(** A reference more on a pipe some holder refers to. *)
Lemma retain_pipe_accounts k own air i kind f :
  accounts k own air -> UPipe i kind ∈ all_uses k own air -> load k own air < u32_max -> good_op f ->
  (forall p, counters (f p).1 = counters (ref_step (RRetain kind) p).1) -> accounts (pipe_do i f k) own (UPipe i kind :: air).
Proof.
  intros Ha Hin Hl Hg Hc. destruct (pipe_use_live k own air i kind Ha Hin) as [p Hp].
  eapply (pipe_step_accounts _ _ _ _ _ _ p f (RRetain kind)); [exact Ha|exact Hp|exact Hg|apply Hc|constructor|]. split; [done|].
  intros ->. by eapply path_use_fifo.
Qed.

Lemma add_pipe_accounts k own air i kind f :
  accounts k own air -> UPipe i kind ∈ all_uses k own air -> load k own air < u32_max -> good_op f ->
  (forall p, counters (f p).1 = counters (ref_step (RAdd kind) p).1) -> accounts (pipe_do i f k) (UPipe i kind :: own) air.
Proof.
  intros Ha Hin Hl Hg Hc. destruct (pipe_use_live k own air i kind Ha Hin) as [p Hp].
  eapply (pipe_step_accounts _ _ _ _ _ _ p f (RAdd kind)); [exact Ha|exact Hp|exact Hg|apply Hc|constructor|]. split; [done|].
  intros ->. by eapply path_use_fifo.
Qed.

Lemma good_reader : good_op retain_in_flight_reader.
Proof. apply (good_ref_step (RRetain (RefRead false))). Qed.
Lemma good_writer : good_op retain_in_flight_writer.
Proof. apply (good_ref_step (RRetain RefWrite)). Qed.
================
How to complete this task: Copy out the material word for word and line for line.

Answer for this exercise:
(** A reference more on a pipe some holder refers to. *)
Lemma retain_pipe_accounts k own air i kind f :
  accounts k own air -> UPipe i kind ∈ all_uses k own air -> load k own air < u32_max -> good_op f ->
  (forall p, counters (f p).1 = counters (ref_step (RRetain kind) p).1) -> accounts (pipe_do i f k) own (UPipe i kind :: air).
Proof.
  intros Ha Hin Hl Hg Hc. destruct (pipe_use_live k own air i kind Ha Hin) as [p Hp].
  eapply (pipe_step_accounts _ _ _ _ _ _ p f (RRetain kind)); [exact Ha|exact Hp|exact Hg|apply Hc|constructor|]. split; [done|].
  intros ->. by eapply path_use_fifo.
Qed.

Lemma add_pipe_accounts k own air i kind f :
  accounts k own air -> UPipe i kind ∈ all_uses k own air -> load k own air < u32_max -> good_op f ->
  (forall p, counters (f p).1 = counters (ref_step (RAdd kind) p).1) -> accounts (pipe_do i f k) (UPipe i kind :: own) air.
Proof.
  intros Ha Hin Hl Hg Hc. destruct (pipe_use_live k own air i kind Ha Hin) as [p Hp].
  eapply (pipe_step_accounts _ _ _ _ _ _ p f (RAdd kind)); [exact Ha|exact Hp|exact Hg|apply Hc|constructor|]. split; [done|].
  intros ->. by eapply path_use_fifo.
Qed.

Lemma good_reader : good_op retain_in_flight_reader.
Proof. apply (good_ref_step (RRetain (RefRead false))). Qed.
Lemma good_writer : good_op retain_in_flight_writer.
Proof. apply (good_ref_step (RRetain RefWrite)). Qed.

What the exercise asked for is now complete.